---------- DATA PROVIDED ----------
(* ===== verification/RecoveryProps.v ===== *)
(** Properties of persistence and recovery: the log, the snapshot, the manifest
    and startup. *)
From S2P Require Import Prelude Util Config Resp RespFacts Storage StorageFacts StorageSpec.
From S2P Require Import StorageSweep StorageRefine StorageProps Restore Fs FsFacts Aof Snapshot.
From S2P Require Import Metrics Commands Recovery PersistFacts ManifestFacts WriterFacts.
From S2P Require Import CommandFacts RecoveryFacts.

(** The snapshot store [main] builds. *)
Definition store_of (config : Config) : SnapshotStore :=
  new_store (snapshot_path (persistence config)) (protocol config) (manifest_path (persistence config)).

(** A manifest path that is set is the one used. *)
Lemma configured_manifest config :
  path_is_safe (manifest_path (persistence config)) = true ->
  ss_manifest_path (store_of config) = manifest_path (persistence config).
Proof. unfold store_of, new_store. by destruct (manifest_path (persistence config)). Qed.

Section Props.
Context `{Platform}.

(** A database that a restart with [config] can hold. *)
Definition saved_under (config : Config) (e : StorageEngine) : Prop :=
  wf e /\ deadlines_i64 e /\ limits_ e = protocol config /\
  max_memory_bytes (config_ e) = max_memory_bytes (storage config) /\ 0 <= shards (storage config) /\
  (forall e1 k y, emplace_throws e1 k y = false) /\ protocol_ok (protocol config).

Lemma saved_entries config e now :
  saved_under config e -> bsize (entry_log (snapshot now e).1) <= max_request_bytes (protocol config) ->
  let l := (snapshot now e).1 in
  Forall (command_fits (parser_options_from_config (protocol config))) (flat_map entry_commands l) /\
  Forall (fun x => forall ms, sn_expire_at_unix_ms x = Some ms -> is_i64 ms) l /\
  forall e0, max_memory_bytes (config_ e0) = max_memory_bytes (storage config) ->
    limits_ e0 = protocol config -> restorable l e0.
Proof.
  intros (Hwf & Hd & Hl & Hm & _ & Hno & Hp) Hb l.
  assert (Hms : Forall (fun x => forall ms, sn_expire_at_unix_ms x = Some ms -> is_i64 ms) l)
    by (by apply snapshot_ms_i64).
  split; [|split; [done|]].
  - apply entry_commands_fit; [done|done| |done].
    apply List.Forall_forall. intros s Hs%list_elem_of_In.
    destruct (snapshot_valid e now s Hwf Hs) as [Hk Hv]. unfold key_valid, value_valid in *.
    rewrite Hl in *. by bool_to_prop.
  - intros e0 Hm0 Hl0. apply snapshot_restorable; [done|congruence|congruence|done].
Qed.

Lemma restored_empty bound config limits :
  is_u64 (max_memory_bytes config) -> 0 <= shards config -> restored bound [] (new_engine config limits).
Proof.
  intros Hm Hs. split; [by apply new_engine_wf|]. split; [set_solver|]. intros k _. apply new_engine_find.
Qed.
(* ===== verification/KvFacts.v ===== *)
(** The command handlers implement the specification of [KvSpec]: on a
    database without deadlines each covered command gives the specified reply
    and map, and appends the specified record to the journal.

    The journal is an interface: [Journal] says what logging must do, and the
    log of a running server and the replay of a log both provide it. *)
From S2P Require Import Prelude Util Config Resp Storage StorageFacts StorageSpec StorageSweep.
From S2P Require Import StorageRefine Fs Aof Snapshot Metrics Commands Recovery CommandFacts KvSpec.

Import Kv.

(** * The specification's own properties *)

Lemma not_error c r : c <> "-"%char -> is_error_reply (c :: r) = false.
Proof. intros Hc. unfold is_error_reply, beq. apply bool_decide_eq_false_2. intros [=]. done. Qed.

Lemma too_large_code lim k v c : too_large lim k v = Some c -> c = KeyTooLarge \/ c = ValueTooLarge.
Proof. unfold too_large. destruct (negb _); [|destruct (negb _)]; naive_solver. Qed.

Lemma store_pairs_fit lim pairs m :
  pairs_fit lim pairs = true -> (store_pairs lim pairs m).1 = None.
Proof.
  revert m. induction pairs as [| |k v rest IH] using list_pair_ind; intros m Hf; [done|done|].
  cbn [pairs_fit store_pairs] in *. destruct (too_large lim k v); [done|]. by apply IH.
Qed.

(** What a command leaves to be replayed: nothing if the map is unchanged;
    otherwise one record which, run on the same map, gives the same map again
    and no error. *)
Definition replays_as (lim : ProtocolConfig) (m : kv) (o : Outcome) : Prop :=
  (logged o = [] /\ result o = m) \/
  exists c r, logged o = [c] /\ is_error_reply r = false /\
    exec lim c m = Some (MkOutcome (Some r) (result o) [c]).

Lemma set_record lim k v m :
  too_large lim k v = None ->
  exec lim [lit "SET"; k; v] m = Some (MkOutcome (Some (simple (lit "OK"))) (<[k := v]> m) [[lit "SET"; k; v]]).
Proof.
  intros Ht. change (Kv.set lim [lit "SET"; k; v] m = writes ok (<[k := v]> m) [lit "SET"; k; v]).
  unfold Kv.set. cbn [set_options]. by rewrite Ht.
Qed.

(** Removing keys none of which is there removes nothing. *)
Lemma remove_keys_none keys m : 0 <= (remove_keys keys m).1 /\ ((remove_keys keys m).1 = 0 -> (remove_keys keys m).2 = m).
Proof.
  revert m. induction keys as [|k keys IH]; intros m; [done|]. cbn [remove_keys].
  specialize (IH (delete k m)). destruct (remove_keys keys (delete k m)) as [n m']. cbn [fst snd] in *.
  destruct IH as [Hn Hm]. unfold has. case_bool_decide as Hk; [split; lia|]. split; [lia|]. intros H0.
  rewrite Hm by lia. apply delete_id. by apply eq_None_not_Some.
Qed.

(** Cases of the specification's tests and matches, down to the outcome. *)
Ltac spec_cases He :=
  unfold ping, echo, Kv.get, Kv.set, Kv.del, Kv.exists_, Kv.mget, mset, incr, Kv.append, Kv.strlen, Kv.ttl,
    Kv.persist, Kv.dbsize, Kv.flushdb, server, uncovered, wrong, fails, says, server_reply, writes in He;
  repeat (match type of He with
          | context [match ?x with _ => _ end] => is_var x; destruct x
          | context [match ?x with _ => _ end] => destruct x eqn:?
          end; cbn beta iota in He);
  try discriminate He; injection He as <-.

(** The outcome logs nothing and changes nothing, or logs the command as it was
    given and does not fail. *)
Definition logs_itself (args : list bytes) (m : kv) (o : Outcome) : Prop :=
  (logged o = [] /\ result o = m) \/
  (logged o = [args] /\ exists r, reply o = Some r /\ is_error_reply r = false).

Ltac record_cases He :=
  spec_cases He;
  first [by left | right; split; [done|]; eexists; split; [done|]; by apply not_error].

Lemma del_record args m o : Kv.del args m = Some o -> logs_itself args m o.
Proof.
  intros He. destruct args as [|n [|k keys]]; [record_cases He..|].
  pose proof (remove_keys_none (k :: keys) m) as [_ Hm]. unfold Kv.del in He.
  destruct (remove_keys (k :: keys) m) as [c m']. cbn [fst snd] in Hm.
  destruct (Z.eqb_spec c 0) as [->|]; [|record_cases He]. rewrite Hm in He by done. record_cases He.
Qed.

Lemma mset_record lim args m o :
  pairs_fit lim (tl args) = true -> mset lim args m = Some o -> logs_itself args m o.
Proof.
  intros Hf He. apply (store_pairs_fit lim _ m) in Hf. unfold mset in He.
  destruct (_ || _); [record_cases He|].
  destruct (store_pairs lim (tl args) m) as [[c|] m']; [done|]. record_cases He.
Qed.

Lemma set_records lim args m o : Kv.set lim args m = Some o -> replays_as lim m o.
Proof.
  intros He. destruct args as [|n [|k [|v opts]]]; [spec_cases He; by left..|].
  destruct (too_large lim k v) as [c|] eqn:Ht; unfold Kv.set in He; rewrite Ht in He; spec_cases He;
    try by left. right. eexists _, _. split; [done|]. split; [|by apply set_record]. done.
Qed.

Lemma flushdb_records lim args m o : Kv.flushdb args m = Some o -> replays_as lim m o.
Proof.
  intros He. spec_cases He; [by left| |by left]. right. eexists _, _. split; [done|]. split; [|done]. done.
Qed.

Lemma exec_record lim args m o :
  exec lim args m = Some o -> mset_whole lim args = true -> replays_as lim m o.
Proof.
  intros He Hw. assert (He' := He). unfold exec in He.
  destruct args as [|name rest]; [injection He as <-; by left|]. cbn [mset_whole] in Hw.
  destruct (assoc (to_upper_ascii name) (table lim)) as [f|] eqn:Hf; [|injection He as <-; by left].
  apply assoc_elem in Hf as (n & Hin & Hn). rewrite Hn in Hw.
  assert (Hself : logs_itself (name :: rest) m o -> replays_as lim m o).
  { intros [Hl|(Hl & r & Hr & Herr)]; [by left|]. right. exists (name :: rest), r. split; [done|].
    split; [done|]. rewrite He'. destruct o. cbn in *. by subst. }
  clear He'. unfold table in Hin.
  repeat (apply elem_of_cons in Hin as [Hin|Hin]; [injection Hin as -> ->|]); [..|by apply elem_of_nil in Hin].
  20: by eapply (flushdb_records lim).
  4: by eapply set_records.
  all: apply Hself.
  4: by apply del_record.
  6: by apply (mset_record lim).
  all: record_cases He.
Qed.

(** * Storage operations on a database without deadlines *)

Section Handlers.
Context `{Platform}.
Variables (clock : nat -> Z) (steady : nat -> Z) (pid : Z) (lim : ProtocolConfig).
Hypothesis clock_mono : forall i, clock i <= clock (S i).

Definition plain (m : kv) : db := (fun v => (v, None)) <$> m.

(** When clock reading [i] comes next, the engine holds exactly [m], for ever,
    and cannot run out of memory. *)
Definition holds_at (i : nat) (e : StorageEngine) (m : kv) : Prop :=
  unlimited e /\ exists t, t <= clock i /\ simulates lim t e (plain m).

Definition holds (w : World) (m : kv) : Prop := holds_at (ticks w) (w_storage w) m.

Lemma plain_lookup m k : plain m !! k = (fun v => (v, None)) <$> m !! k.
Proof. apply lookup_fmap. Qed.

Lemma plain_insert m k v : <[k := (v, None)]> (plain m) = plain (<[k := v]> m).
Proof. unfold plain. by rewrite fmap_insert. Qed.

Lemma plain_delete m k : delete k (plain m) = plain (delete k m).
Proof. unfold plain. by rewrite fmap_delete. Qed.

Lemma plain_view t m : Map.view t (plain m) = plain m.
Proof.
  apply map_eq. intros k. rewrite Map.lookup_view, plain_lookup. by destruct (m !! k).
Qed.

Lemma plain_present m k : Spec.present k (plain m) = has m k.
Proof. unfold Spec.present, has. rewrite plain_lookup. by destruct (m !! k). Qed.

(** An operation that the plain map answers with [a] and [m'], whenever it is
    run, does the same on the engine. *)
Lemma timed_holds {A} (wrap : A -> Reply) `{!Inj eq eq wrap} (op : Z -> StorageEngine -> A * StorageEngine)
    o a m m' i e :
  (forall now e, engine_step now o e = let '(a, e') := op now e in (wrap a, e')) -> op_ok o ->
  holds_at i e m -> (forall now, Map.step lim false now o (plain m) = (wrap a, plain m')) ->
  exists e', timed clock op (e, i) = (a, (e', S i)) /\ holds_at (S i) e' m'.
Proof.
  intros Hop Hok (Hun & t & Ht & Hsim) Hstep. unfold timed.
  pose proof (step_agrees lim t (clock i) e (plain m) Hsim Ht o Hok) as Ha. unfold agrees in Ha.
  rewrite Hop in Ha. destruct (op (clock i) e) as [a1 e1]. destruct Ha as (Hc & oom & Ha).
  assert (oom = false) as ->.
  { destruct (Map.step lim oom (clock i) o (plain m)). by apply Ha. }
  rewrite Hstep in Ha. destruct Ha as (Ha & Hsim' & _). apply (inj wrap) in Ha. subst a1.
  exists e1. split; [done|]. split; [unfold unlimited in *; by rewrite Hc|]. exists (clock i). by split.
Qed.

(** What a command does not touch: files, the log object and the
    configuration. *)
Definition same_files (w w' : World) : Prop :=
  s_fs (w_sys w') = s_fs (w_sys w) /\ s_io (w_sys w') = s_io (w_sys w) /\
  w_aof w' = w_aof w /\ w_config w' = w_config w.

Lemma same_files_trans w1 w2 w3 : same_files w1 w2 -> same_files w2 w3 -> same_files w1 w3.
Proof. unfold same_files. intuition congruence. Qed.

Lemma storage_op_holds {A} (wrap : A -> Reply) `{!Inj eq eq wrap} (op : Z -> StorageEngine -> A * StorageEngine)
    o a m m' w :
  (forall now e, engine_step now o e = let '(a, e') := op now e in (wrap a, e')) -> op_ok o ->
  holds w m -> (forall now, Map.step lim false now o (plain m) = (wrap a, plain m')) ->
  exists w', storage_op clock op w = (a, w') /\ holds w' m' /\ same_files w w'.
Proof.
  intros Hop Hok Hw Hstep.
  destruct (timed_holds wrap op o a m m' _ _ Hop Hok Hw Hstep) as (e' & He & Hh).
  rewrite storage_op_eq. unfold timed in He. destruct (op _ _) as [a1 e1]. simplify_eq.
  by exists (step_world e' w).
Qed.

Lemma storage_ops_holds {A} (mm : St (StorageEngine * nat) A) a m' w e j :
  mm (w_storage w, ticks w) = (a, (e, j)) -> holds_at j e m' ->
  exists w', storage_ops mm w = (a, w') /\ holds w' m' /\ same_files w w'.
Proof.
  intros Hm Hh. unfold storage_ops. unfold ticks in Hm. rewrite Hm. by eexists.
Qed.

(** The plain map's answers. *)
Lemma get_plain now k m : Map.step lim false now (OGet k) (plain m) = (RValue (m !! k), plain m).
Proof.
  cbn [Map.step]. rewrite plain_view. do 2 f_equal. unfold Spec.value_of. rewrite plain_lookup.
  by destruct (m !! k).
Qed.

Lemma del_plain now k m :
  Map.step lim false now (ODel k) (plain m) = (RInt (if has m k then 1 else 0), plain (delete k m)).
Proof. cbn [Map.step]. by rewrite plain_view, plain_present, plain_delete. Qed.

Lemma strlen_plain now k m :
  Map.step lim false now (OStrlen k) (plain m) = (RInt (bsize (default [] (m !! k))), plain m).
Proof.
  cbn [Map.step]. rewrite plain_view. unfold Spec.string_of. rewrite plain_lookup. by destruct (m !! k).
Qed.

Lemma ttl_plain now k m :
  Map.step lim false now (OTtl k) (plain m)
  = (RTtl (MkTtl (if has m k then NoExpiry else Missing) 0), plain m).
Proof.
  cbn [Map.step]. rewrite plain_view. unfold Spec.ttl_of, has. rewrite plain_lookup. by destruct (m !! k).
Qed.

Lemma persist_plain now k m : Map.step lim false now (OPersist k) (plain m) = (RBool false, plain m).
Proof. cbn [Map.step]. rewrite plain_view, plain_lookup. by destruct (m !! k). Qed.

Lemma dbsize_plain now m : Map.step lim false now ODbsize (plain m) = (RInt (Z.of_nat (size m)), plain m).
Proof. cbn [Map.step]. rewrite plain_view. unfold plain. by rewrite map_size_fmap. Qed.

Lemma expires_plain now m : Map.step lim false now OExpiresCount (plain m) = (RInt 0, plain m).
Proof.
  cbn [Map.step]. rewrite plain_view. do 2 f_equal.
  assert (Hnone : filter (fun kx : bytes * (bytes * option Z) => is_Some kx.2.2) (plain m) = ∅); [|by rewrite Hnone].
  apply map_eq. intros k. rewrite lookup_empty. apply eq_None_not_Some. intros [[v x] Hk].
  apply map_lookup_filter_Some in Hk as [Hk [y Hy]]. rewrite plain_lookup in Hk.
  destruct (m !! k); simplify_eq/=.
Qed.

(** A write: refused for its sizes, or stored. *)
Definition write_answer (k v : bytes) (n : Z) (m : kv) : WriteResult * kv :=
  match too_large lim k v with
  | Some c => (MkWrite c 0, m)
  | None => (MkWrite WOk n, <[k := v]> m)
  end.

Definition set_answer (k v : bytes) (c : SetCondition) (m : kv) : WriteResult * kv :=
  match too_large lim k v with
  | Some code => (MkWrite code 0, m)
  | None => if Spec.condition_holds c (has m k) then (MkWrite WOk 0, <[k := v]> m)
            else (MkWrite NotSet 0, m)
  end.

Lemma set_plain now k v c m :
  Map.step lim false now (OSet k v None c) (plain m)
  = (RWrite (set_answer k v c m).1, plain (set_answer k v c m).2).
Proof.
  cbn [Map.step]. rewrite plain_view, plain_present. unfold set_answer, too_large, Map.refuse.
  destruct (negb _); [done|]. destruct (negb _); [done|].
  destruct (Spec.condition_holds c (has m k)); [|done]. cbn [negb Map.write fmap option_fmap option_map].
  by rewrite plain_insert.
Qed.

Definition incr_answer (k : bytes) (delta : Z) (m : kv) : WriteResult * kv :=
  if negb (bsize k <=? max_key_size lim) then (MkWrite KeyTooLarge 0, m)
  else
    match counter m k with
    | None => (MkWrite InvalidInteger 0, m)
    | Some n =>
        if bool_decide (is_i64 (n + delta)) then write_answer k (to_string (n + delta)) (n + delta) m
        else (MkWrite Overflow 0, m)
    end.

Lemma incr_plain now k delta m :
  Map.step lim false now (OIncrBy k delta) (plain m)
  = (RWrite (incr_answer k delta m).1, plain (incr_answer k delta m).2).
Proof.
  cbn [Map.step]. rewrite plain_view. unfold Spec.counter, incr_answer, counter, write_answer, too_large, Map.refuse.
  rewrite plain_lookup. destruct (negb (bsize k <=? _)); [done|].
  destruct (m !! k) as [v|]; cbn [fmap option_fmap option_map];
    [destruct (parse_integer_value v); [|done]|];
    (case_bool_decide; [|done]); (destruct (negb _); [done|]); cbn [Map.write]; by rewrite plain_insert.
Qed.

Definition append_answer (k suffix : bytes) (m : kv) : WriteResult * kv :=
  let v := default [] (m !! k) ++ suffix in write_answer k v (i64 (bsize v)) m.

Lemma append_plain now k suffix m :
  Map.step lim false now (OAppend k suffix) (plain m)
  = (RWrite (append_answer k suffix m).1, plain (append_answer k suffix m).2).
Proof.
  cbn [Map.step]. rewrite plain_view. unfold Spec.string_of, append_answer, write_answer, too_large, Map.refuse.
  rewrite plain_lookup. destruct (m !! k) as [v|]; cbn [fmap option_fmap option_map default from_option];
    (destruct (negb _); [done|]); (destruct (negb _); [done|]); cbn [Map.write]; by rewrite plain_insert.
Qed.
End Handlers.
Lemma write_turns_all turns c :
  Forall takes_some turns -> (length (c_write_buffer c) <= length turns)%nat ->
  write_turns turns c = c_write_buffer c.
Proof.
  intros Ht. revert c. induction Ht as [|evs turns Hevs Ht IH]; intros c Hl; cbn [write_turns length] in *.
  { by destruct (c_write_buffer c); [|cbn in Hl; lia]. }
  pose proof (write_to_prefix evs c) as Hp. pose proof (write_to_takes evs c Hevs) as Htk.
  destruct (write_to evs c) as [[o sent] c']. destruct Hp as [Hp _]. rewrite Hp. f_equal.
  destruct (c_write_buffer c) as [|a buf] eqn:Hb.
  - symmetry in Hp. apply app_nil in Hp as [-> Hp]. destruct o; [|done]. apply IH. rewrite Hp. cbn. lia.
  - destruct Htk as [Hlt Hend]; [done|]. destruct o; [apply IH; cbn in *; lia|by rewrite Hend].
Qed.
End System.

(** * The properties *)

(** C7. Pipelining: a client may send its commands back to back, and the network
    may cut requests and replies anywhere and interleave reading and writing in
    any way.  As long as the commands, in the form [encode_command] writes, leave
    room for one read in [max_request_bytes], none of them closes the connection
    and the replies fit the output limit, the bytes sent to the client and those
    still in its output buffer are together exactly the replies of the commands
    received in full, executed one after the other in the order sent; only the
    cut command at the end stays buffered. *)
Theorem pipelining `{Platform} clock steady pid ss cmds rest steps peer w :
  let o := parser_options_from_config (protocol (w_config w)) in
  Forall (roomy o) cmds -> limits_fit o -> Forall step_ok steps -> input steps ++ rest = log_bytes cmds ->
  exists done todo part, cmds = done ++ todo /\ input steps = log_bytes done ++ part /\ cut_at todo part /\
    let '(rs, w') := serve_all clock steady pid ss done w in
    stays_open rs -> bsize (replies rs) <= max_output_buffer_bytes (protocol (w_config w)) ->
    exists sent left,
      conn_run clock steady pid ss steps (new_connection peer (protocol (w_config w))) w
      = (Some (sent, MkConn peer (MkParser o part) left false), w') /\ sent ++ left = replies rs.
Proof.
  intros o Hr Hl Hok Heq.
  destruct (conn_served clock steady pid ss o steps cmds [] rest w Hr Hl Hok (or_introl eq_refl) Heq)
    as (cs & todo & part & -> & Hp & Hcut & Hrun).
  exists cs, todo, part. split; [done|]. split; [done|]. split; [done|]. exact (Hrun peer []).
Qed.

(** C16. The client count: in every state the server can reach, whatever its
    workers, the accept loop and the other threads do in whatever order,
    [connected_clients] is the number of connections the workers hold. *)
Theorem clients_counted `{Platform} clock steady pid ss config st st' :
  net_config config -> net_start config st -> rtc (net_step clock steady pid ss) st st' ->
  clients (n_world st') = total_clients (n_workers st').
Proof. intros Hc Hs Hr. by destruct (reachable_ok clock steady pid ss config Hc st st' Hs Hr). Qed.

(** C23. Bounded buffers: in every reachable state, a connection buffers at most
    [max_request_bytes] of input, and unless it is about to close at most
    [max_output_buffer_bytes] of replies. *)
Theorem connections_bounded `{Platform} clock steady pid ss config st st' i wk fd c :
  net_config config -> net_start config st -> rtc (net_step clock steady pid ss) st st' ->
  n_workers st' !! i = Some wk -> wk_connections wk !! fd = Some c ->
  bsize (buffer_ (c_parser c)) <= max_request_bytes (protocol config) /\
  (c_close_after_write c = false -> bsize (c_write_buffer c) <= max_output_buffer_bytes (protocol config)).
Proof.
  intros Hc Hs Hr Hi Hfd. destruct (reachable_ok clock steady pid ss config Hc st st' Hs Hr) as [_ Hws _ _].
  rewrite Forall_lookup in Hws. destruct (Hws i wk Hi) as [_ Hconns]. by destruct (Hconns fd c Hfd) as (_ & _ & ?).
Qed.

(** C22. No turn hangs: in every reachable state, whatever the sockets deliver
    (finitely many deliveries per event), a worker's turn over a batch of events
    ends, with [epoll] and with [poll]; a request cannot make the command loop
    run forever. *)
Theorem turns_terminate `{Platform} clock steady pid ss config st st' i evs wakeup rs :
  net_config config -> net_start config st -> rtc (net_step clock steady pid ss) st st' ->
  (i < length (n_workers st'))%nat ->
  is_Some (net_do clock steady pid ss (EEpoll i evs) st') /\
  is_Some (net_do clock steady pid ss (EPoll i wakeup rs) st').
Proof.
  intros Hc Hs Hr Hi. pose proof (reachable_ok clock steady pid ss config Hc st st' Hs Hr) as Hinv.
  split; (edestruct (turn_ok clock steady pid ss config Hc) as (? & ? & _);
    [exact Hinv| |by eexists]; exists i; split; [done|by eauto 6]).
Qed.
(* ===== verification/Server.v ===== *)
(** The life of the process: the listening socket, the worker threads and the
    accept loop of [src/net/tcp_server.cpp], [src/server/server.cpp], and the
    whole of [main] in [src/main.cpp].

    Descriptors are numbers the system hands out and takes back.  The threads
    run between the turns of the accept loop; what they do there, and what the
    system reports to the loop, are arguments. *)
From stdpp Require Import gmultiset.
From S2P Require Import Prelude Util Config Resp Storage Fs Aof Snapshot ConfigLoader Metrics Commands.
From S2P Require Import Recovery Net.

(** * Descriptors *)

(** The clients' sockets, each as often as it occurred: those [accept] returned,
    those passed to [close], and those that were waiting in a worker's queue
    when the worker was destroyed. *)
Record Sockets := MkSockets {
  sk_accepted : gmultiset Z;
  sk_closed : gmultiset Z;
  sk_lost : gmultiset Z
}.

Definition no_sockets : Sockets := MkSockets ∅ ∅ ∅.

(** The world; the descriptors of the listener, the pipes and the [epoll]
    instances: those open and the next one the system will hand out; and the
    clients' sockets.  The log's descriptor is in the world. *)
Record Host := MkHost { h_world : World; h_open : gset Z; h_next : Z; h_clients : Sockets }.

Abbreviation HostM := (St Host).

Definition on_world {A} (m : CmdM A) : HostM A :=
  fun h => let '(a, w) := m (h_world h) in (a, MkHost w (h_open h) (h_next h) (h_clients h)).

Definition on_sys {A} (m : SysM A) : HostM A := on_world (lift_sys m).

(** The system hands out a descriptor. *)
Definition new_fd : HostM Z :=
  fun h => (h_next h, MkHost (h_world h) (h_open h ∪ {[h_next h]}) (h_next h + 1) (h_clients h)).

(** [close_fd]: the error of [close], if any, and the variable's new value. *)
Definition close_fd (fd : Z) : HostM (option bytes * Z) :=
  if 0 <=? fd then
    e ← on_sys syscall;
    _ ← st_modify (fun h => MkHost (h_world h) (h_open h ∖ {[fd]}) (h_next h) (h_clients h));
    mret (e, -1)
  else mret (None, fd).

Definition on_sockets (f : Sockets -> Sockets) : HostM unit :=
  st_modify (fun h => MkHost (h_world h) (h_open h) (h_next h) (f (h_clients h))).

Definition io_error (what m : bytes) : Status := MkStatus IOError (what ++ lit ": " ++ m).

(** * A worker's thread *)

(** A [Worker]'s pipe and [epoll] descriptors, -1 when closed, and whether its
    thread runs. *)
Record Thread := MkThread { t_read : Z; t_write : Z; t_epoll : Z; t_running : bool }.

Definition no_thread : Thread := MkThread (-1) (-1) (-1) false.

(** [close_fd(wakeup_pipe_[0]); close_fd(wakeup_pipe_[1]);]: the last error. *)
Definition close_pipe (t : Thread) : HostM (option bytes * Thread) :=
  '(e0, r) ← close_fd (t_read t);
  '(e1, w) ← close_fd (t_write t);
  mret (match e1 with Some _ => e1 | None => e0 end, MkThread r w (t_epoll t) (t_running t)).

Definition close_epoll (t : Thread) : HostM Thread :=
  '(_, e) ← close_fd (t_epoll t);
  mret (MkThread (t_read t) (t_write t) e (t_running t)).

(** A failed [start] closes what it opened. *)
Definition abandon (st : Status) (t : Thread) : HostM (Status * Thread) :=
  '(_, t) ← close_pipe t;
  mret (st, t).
----------
◆ WHAT YOU HAVE TO DO:
From the first line of the data above to the line holding "(** The snapshot store [main] builds. *)", reproduce each line exactly; emit no other lines.

◆ WRITTEN SOLUTION:
(* ===== verification/RecoveryProps.v ===== *)
(** Properties of persistence and recovery: the log, the snapshot, the manifest
    and startup. *)
From S2P Require Import Prelude Util Config Resp RespFacts Storage StorageFacts StorageSpec.
From S2P Require Import StorageSweep StorageRefine StorageProps Restore Fs FsFacts Aof Snapshot.
From S2P Require Import Metrics Commands Recovery PersistFacts ManifestFacts WriterFacts.
From S2P Require Import CommandFacts RecoveryFacts.

(** The snapshot store [main] builds. *)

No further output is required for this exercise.